HTTP Response Codes

Brief Description

HTTP response status codes indicate whether a specific HTTP request has been successfully completed. Responses are grouped in five classes: informational responses, successful responses, redirects, client errors, and server errors. Monitoring HTTP status codes assist customers in locking down HTTP responses to prevent fingerprinting and helping create more effective App-ID signatures. These configured Threat Prevention custom signatures will log HTTP response status codes.

Target Audience

This skillet is intended for Palo Alto Networks SEs, PSEs, Partners, and Customers

Skillet Details

Documentation: https://github.com/ceskillets/SecOps-HTTP-Response-Codes/blob/master/README.md

Github Location: https://github.com/ceskillets/SecOps-HTTP-Response-Codes.git

Github Branches: master

PAN-OS Supported: 7.x, 8.x, 9.x

Type of Skillet: panos/xml

Collections: Configuration

Full Description

This HTTP Status code Skillet will create custom threat prevention signatures that will log all HTTP status codes in PAN-OS logs. It is designed to help customers determine misconfigurations and help with more focused Application ID (App-ID) signatures.

As you interact with a website, you make the request and the server responds. Status codes let us know whether the request was a success, a failure, or something in-between.

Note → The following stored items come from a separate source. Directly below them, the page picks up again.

Lemma detect_cluster_selling_needs_three_sellers_witness :
  detect_cluster_selling
    [sale "Ann" "2024-01-01"; sale "Bob" "2024-01-02"; sale "Ann" "2024-01-03";
     sale "Bob" "2024-01-04"] <> Ok true.
Proof.
  apply detect_cluster_selling_needs_three_sellers. vm_compute. reflexivity.
Defined.

(** X4.  [detect_cluster_selling] either returns or raises
    [OverflowError]; it raises only when some valid sale is dated after
    9999-12-24, so that its window end is past the last date. *)
Theorem detect_cluster_selling_failure (transactions : list Transaction) :
  (exists b, detect_cluster_selling transactions = Ok b)
  \/ (detect_cluster_selling transactions = Raise OverflowError
      /\ exists x, In x (valid_sells transactions) /\ MAXORDINAL < toordinal x.1 + 7).
Proof.
  rewrite detect_cluster_selling_unfold.
  destruct (len (valid_sells transactions) <? 3); [left; exists false; reflexivity|].
  destruct (scan_from_outcome (sort_by_date (valid_sells transactions)))
    as [H|(E & x & Hin & Hx)]; [left; exact H|right].
  split; [exact E|]. exists x. split; [|exact Hx].
  eapply Permutation_in; [apply sort_by_date_perm|exact Hin].
Qed.
(** * quanta-clusters: the token renderer and the cluster ranker

    A shallow embedding of the two pieces of logic of [quanta-clusters.py]:
    the function [tokens_to_html] and the module-level computation of
    [cluster_to_tokens] and [new_index_old_index].

    Conventions.
    - A Python [str] is modelled as a [string] holding its UTF-8 bytes.
      Every character the code tests or rewrites is ASCII, and UTF-8 never
      uses an ASCII byte inside a multi-byte sequence, so the byte-level
      tests, replacements and substring search below agree with the
      code-point-level ones of Python; a token made only of line-break
      characters has as many bytes as code points, so [len(token)] is
      [String.length] there.
    - Rocq string literals have no escape sequences: ["\$"] is the two
      characters backslash and dollar, exactly Python's ['\$'].
    - [max_len] is a Python integer, modelled in [Z] (it may be zero or
      negative, and the slice [tokens[-max_len:]] then behaves differently).
    - A [dict] whose iteration order matters is an association list in
      insertion order. *)

From Stdlib Require Import List Bool Arith ZArith Lia Ascii String.
From Stdlib Require Import DecimalString.
From Stdlib Require Import Sorted Permutation.
Import ListNotations.

Local Open Scope list_scope.
Local Open Scope string_scope.

(** ** Python primitives used by the source *)

Module Py.

(** [enumerate(l)] *)
Definition enumerate {A : Type} (l : list A) : list (nat * A) :=
  combine (seq 0 (List.length l)) l.

(** [n * s] for a string [s] *)
Fixpoint str_mul (n : nat) (s : string) : string :=
  match n with
  | O => ""
  | S n' => s ++ str_mul n' s
  end.

(** [s.replace(old, new)] for a pattern [old] of exactly one character,
    which is how the source always calls it. *)
Fixpoint replace (old : ascii) (new : string) (s : string) : string :=
  match s with
  | EmptyString => EmptyString
  | String c s' =>
      if Ascii.eqb c old then new ++ replace old new s'
      else String c (replace old new s')
  end.

(** [pat in s] for strings: substring search. *)
Fixpoint contains (pat s : string) : bool :=
  String.prefix pat s ||
  match s with
  | EmptyString => false
  | String _ s' => contains pat s'
  end.

(** [x in l] for a list of strings. *)
Definition in_list (x : string) (l : list string) : bool :=
  existsb (String.eqb x) l.

(** [l[-m:]]: the slice whose start is [-m].  A negative start counts
    from the end and is clipped at [0]; a start that is not negative
    (so also [-0]) counts from the front and is clipped at [len(l)]. *)
Definition slice_from_neg {A : Type} (l : list A) (m : Z) : list A :=
  let n := Z.of_nat (List.length l) in
  let start := (- m)%Z in
  let start :=
    if (start <? 0)%Z then Z.max (start + n) 0 else Z.min start n in
  skipn (Z.to_nat start) l.

(** [sorted(l, key=key, reverse=True)] for keys that are sizes.  Python's
    sort is stable, and stays so under [reverse=True]: the result is in
    descending key order and elements with equal keys keep the order
    they had in [l].  The stable insertion sort below computes that
    list: an element is put in front of the first element whose key is
    not larger than its own. *)
Fixpoint insert_desc {A : Type} (key : A -> nat) (x : A) (l : list A)
    : list A :=
  match l with
  | [] => [x]
  | y :: l' =>
      if Nat.ltb (key x) (key y) then y :: insert_desc key x l'
      else x :: y :: l'
  end.

Definition sorted_reverse {A : Type} (key : A -> nat) (l : list A)
    : list A :=
  fold_right (insert_desc key) [] l.

(** [str(n)] for an integer [n]: its decimal digits, with a minus sign
    when negative. *)
Definition str_int (n : Z) : string := NilZero.string_of_int (Z.to_int n).

(** [l.index(x)] for a list of strings; [None] stands for [ValueError]. *)
Fixpoint index (x : string) (l : list string) : option nat :=
  match l with
  | [] => None
  | y :: l' => if String.eqb y x then Some 0 else option_map S (index x l')
  end.

End Py.

(** ** The renderer: [tokens_to_html] *)

Definition LF : string := String "010" "".
Definition CR : string := String "013" "".
Definition VT : string := String "011" "".
Definition FF : string := String "012" "".
Definition dquote : string := String "034" "".

(** The glyph U+23CE (return symbol), as its three UTF-8 bytes. *)
Definition glyph : string := String "226" (String "143" (String "142" "")).

Definition CRLF : string := String "013" (String "010" "").

Definition newline_tokens : list string := [LF; CR; CRLF; VT; FF].

Definition ellipsis : string := "<span>...</span>".

Definition placeholder : string :=
  "CONTEXT NOT LOADED FOR SECURITY REASONS SINCE IT CONTAINS HTML CODE (could contain javascript).".

(** The opening tag both f-strings of the source start with. *)
Definition span_open (background_color : string) : string :=
  "<span style=" ++ dquote ++ "border: 1px solid #DDD; "
  ++ "background-color: " ++ background_color
  ++ "; white-space: pre-wrap;" ++ dquote ++ ">".

(** [all([c in newline_tokens for c in token])] *)
Definition all_newline (token : string) : bool :=
  forallb (fun c => Py.in_list (String c "") newline_tokens)
          (list_ascii_of_string token).

(** One iteration of the [for] loop; the state is the pair [(html, txt)],
    [len_tokens] is [len(tokens)] of the truncated list. *)
Definition loop_body (len_tokens : nat) (st : string * string)
    (it : nat * string) : string * string :=
  let '(html, txt) := st in
  let '(i, token) := it in
  let background_color :=
    if negb (Z.of_nat i =? Z.of_nat len_tokens - 1)%Z
    then "white" else "#FF9999" in
  let txt := txt ++ token in
  if all_newline token then
    let token_rep := Py.str_mul (String.length token) glyph in
    let brs := Py.str_mul (String.length token) "<br>" in
    (html ++ (span_open background_color ++ token_rep ++ "</span>" ++ brs),
     txt)
  else
    let token := Py.replace "$" "\$" token in
    let token := Py.replace "&" "&amp;" token in
    let token := Py.replace "_" "\_" token in
    let token := Py.replace "*" "\*" token in
    let token := Py.replace "`" "\`" token in
    (html ++ (span_open background_color ++ token ++ "</span>"), txt).
(** * openrelik-worker-tsk: the [command] task of [src/tasks.py]

    A shallow embedding of the Celery task that classifies input files by
    their display name, spawns the matching Sleuth Kit command for each
    of them and aggregates the produced output files into a task result.

    Modelling choices.
    - Python [str] is [string] (a sequence of 8-bit characters);
      [str.lower] folds the ASCII letters [A]-[Z] and leaves every other
      character alone.
    - Python dicts are [gmap]s with string keys: the [commands] registry,
      the [task_config] and every input-file dictionary.
    - The task body runs in a small state-and-exception monad over a
      [World] that records the files opened for writing and the processes
      spawned; whether [open] and [subprocess.Popen] succeed is decided by
      an environment [Env]. *)

From Stdlib Require Import Ascii String List Bool Arith Lia.
From stdpp Require Import base option list strings gmap pretty.

Import ListNotations.

(** ** Strings *)

Module Str.

(** [c.lower()] on one character: [A]-[Z] are moved to [a]-[z]. *)
Definition lower_ascii (c : ascii) : ascii :=
  let n := nat_of_ascii c in
  if (65 <=? n) && (n <=? 90) then ascii_of_nat (n + 32) else c.

(** [s.lower()] on a string of 8-bit characters: the ASCII letters are
    folded one by one. Python also folds the letters of other scripts, some
    of them by their neighbours; that part of [str.lower] is outside this
    model, which agrees with Python on ASCII strings. *)
Fixpoint lower (s : string) : string :=
  match s with
  | EmptyString => EmptyString
  | String c s' => String (lower_ascii c) (lower s')
  end.

(** [s.startswith(t)] *)
Fixpoint startswith (t s : string) : bool :=
  match t, s with
  | EmptyString, _ => true
  | String a t', String b s' => if ascii_dec a b then startswith t' s' else false
  | String _ _, EmptyString => false
  end.

(** [t in s] for two strings: [t] occurs in [s] at some offset. *)
Fixpoint contains (t s : string) : bool :=
  startswith t s ||
  match s with
  | EmptyString => false
  | String _ s' => contains t s'
  end.

(** The specification of [t in s]: [s] splits around an occurrence of [t]. *)
Definition is_substring (t s : string) : Prop :=
  exists pre post : string, s = pre +:+ t +:+ post.

(** [sep.join(parts)] *)
Fixpoint join (sep : string) (parts : list string) : string :=
  match parts with
  | [] => ""
  | [x] => x
  | x :: rest => x +:+ sep +:+ join sep rest
  end.

End Str.

(** ** Data model *)

(** An input file is a dictionary; the task reads its ["display_name"]
    and ["path"] entries. The entries are strings: a dictionary that holds
    [None] or another kind of value under a key is outside this model (on
    a ["display_name"] of [None] line 84 raises [AttributeError]). *)
Abbreviation InputFile := (gmap string string) (only parsing).

(** The task configuration: the task reads its ["artifact_types"] entry,
    a list of type identifiers. *)
Abbreviation TaskConfig := (gmap string (list string)) (only parsing).

(** Modelled from the spec: the output-file descriptor that
    [openrelik_worker_common.file_utils.create_output_file] returns and that
    [to_dict] serialises (the library is not part of this repository): a
    path, a display name, an extension and a data-type tag. *)
Record OutputFile := mkOutputFile {
  path : string;
  display_name : option string;
  extension : string;
  data_type : string
}.

(** Modelled from the spec: the record that
    [openrelik_worker_common.task_utils.create_task_result] builds from its
    four keyword arguments, before it is serialised. *)
Record TaskResult := mkTaskResult {
  output_files : list OutputFile;
  workflow_id : option string;
  command_summary : string;
  meta : gmap string string
}.

Definition create_task_result (output_files : list OutputFile)
    (workflow_id : option string) (command : string)
    (meta : gmap string string) : TaskResult :=
  mkTaskResult output_files workflow_id command meta.

(** The exceptions the task body can raise. *)
Inductive exception :=
  | RuntimeError (msg : string)
  | KeyError (key : string)
  | AttributeError
  | TypeError
  | OSError.

(** ** The world outside the task *)

(** What the task does to its surroundings: [next_uuid] names the next
    output file, [opened] lists the paths opened for writing and [spawned]
    the processes started, each with the path its standard output goes to. *)
Record World := mkWorld {
  next_uuid : nat;
  opened : list string;
  spawned : list (list string * string)
}.

(** Whether the operating system lets a file be opened for writing and a
    process be started. *)
Record Env := mkEnv {
  can_open : World -> string -> bool;
  can_spawn : World -> list string -> bool
}.

(** ** State and exceptions *)

Definition M (A : Type) : Type := World -> (exception + A) * World.

Definition ret {A} (a : A) : M A := fun w => (inr a, w).

Definition raise {A} (e : exception) : M A := fun w => (inl e, w).

Definition bind {A B} (c : M A) (k : A -> M B) : M B :=
  fun w =>
    match c w with
    | (inl e, w') => (inl e, w')
    | (inr a, w') => k a w'
    end.

Notation "x <~ c ;; k" := (bind c (fun x => k))
  (at level 100, c at next level, right associativity).

(** [[f(x) for x in xs]] for an [f] that may raise. *)
Fixpoint for_list {A B} (f : A -> M B) (xs : list A) : M (list B) :=
  match xs with
  | [] => ret []
  | x :: xs' => y <~ f x ;; ys <~ for_list f xs' ;; ret (y :: ys)
  end.

(** [d[k]]: [KeyError] when [k] is not a key of [d]. *)
Definition getitem {V} (d : gmap string V) (k : string) : M V :=
  match d !! k with
  | Some v => ret v
  | None => raise (KeyError k)
  end.

(** [k in d] *)
Definition has_key {V} (d : gmap string V) (k : string) : bool :=
  bool_decide (is_Some (d !! k)).

(** The truth value of an optional string: [None] and [""] are false. *)
Definition truthy (o : option string) : bool :=
  match o with
  | None => false
  | Some s => negb (String.eqb s "")
  end.

(** ** Collaborators *)

(** Modelled from the spec: [get_input_files] of
    [openrelik_worker_common.task_utils] (not part of this repository).
    [pipe_result], when there is one, stands for the files decoded from the
    previous task's result; the task's docstring says [input_files] is
    unused then. *)
Definition get_input_files (pipe_result : option (list InputFile))
    (input_files : list InputFile) : list InputFile :=
  match pipe_result with
  | Some files => files
  | None => input_files
  end.

(** Modelled from the spec: [create_output_file] of
    [openrelik_worker_common.file_utils] (not part of this repository). It
    makes a descriptor for a new file in [output_path], with the display
    name, extension and data type it is given; each call names a distinct
    file. *)
Definition create_output_file (output_path : string)
    (display_name : option string) (extension data_type : string)
    : M OutputFile :=
  fun w =>
    (inr {| path := output_path +:+ "/" +:+ pretty (next_uuid w) +:+ extension;
            display_name := display_name;
            extension := extension;
            data_type := data_type |},
     {| next_uuid := S (next_uuid w);
        opened := opened w;
        spawned := spawned w |}).

(** The arguments of a command line must all be strings. *)
Fixpoint str_args (args : list (option string)) : option (list string) :=
  match args with
  | [] => Some []
  | None :: _ => None
  | Some a :: rest =>
      match str_args rest with
      | Some l => Some (a :: l)
      | None => None
      end
  end.

(** The error of line 103. *)
Definition no_artifacts : exception :=
  RuntimeError "No valid file system artifacts processed.".

Section Task.

Variable env : Env.

(** [open(p, "w")] *)
Definition open_w (p : string) : M string :=
  fun w =>
    if can_open env w p
    then (inr p, {| next_uuid := next_uuid w;
                    opened := opened w ++ [p];
                    spawned := spawned w |})
    else (inl OSError, w).

(** [subprocess.Popen(args, stdout=fh)]: the process is started and not
    waited for. Two failures are modelled: [TypeError] for an argument that
    is [None], and [OSError] when the operating system does not start the
    process; the [ValueError] Python raises for a malformed argument is
    not. *)
Definition Popen (args : list (option string)) (fh : string) : M unit :=
  fun w =>
    match str_args args with
    | None => (inl TypeError, w)
    | Some argv =>
        if can_spawn env w argv
        then (inr tt, {| next_uuid := next_uuid w;
                         opened := opened w;
                         spawned := spawned w ++ [(argv, fh)] |})
        else (inl OSError, w)
    end.

(** ** The task *)

(** The registry of lines 75-81. *)
Definition commands : gmap string (list string) :=
  list_to_map
    [("mft", ["fls"; "-r"]);
     ("journal", ["icat"]);
     ("boot_log", ["icat"]);
     ("logfile", ["icat"]);
     ("io3", ["icat"])].

(** Line 84: [input_file.get("display_name", "").lower()] *)
Definition file_name_of (input_file : InputFile) : string :=
  Str.lower (default "" (input_file !! "display_name")).

(** Line 85: [next((t for t in artifact_types if t in file_name), None)] *)
Definition matched_type (artifact_types : list string) (file_name : string)
    : option string :=
  find (fun t => Str.contains t file_name) artifact_types.

(** Lines 84-100: the body of the loop, for one input file. *)
Definition loop_body (output_path : string) (artifact_types : list string)
    (input_file : InputFile) (output_files : list OutputFile)
    : M (list OutputFile) :=
  let file_name := file_name_of input_file in
  let matched := matched_type artifact_types file_name in
  match matched with
  | Some t =>
      if truthy matched && has_key commands t then
        output_file <~ create_output_file output_path
                         (input_file !! "display_name")
                         ".txt" "filesystem_artifact" ;;
        template <~ getitem commands t ;;
        let command := (Some <$> template) ++ [input_file !! "path"] in
        fh <~ open_w (path output_file) ;;
        _ <~ Popen command fh ;;
        ret (output_files ++ [output_file])
      else ret output_files
  | None => ret output_files
  end.

(** Lines 83-100: the loop over the input files. *)
Fixpoint loop (output_path : string) (artifact_types : list string)
    (input_files : list InputFile) (output_files : list OutputFile)
    : M (list OutputFile) :=
  match input_files with
  | [] => ret output_files
  | input_file :: rest =>
      output_files' <~ loop_body output_path artifact_types
                         input_file output_files ;;
      loop output_path artifact_types rest output_files'
  end.
(** C8. The copy constructor and the assignment operator leave in the
    destination [i] a list of the same values as the source [j], held in
    nodes that are not nodes of the source, and leave the source as it
    was; afterwards no valid program that does not mutate the copy
    changes the copy's elements or size, and none that does not mutate
    the source changes the source's. *)
Theorem copy_is_deep (s : state T) (o : op T) (i j : lid)
    (cs : list (positive * T)) :
  wf s →
  cells_of s j = Some cs →
  o = CopyCtor i j ∨ o = Assign i j →
  i ≠ j →
  valid_op s o = true →
  ∃ s1 new,
    run_op S (fuel_for s) o s = Ok tt s1
    ∧ wf s1
    ∧ cells_of s1 i = Some new
    ∧ new.*2 = cs.*2
    ∧ size_of s1 i = Some (Z.of_nat (length cs))
    ∧ (∀ p, p ∈ new.*1 → p ∉ cs.*1)
    ∧ cells_of s1 j = Some cs
    ∧ ∀ os, valid_ops S os s1 = true →
        ∃ s2, run_ops S os s1 = Ok tt s2
            ∧ (Forall (λ o, mutates o i = false) os →
               cells_of s2 i = Some new
               ∧ size_of s2 i = Some (Z.of_nat (length cs)))
            ∧ (Forall (λ o, mutates o j = false) os →
               cells_of s2 j = Some cs
               ∧ size_of s2 j = Some (Z.of_nat (length cs))).
Proof.
  intros [a Hrep] Hcs Ho Hij Hv.
  destruct (rep_cells_of a s j cs Hrep Hcs) as (src & Hsrc & <-).
  pose proof (fuel_for_enough s j src (rep_list _ _ Hrep _ _ Hsrc)) as Hf.
  assert (∃ s1 hd new tl,
             run_op S (fuel_for s) o s = Ok tt s1
             ∧ rep (<[i := AList hd new tl]> a) s1
             ∧ new.*2 = (a_cells src).*2)
    as (s1 & hd & new & tl & Hrun & Hrep1 & Hnew).
  { destruct Ho as [-> | ->]; cbn [run_op valid_op] in *.
    - apply (copy_ctor_rep (fuel_for s) a s i j src Hrep Hij Hsrc). lia.
    - apply andb_true_iff in Hv as [Hi _].
      destruct (live_rep a s i Hrep Hi) as [dst Hdst].
      pose proof (fuel_for_enough s i dst (rep_list _ _ Hrep _ _ Hdst)) as Hf'.
      destruct (assign_rep (fuel_for s) a s i j dst src Hrep Hij Hdst Hsrc)
        as (s1 & new & Hrun & Hrep1 & Hnew); [lia..|].
      by exists s1, (a_head dst), new, (a_tail dst). }
  set (copy := AList hd new tl) in *.
  set (a1 := <[i := copy]> a) in *.
  assert (a1 !! i = Some copy) as Hi1 by apply lookup_insert_eq.
  assert (a1 !! j = Some src) as Hj1 by (unfold a1; by rewrite lookup_insert_ne).
  assert (length new = length (a_cells src)) as Hlen.
  { by rewrite <- (length_fmap snd new), Hnew, length_fmap. }
  exists s1, new. split; [done|]. split; [by exists a1|].
  split; [by rewrite (rep_lookup_cells_of a1 s1 i copy Hrep1 Hi1)|].
  split; [done|].
  split.
  { rewrite (is_list_size_of _ _ _ (rep_list _ _ Hrep1 _ _ Hi1)).
    cbn [copy a_cells]. by rewrite Hlen. }
  split.
  { intros p Hp Hp'.
    apply list_elem_of_fmap in Hp as (c & -> & Hc).
    apply list_elem_of_fmap in Hp' as (d & Heq & Hd).
    by apply (rep_cells_disjoint a1 s1 i j copy src c d Hrep1 Hij Hi1 Hj1 Hc Hd). }
  split; [by rewrite (rep_lookup_cells_of a1 s1 j src Hrep1 Hj1)|].
  intros os Hvs.
  destruct (run_ops_rep S os a1 s1 Hrep1 Hvs) as (a2 & s2 & Hrun2 & Hrep2 & Hframe).
  exists s2. split; [done|]. split.
  - intros Hkeep. assert (a2 !! i = Some copy) as Hi2 by (by rewrite Hframe).
    split; [by rewrite (rep_lookup_cells_of a2 s2 i copy Hrep2 Hi2)|].
    rewrite (is_list_size_of _ _ _ (rep_list _ _ Hrep2 _ _ Hi2)).
    cbn [copy a_cells]. by rewrite Hlen.
  - intros Hkeep. assert (a2 !! j = Some src) as Hj2 by (by rewrite Hframe).
    split; [by rewrite (rep_lookup_cells_of a2 s2 j src Hrep2 Hj2)|].
    by rewrite (is_list_size_of _ _ _ (rep_list _ _ Hrep2 _ _ Hj2)).
Qed.
End CopyClaim.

Upon creating the custom threat prevention signatures, you can immediately start to utilize them for a few use cases:

• Build more granular security rules based on the response codes
• Mine HTTP 200 to better understand how the application works to build better App-IDs and/or rules.
• HTTP 4XX client errors can indicate an application issue like a broken link or potential scanning activity.
• HTTP 5XX client made a valid request but the server didn’t complete it – server problem.

Consider resetting these responses so an attacker does not get positive feedback that the application was impacted. Also, match the URL for the session and provide that to the app team to harden the code. If you have not fully adopted App-ID, then there is most likely a “catch-all” rule that exists that will be similar to this one.

In PAN-OS 8.1, rule count and first/last seen features were introduced. Correlating this data with the HTTP status codes, you can create more granular rules for your applications and not only see if those rules are being hit, but you can also filter on that rule in the traffic logs as well. As you keep building more App-ID centric rule in your security policy, see a decline in hit count for your “catch-all” rule and eventually be able to disable it with confidence. Disabling the catch-all rule prevents scanning tools such as Shodan and port scanners from footprinting your web application. This means that an attacker must actually know the proper URL for your hosted application to access it – a bar that any valid user will automatically pass.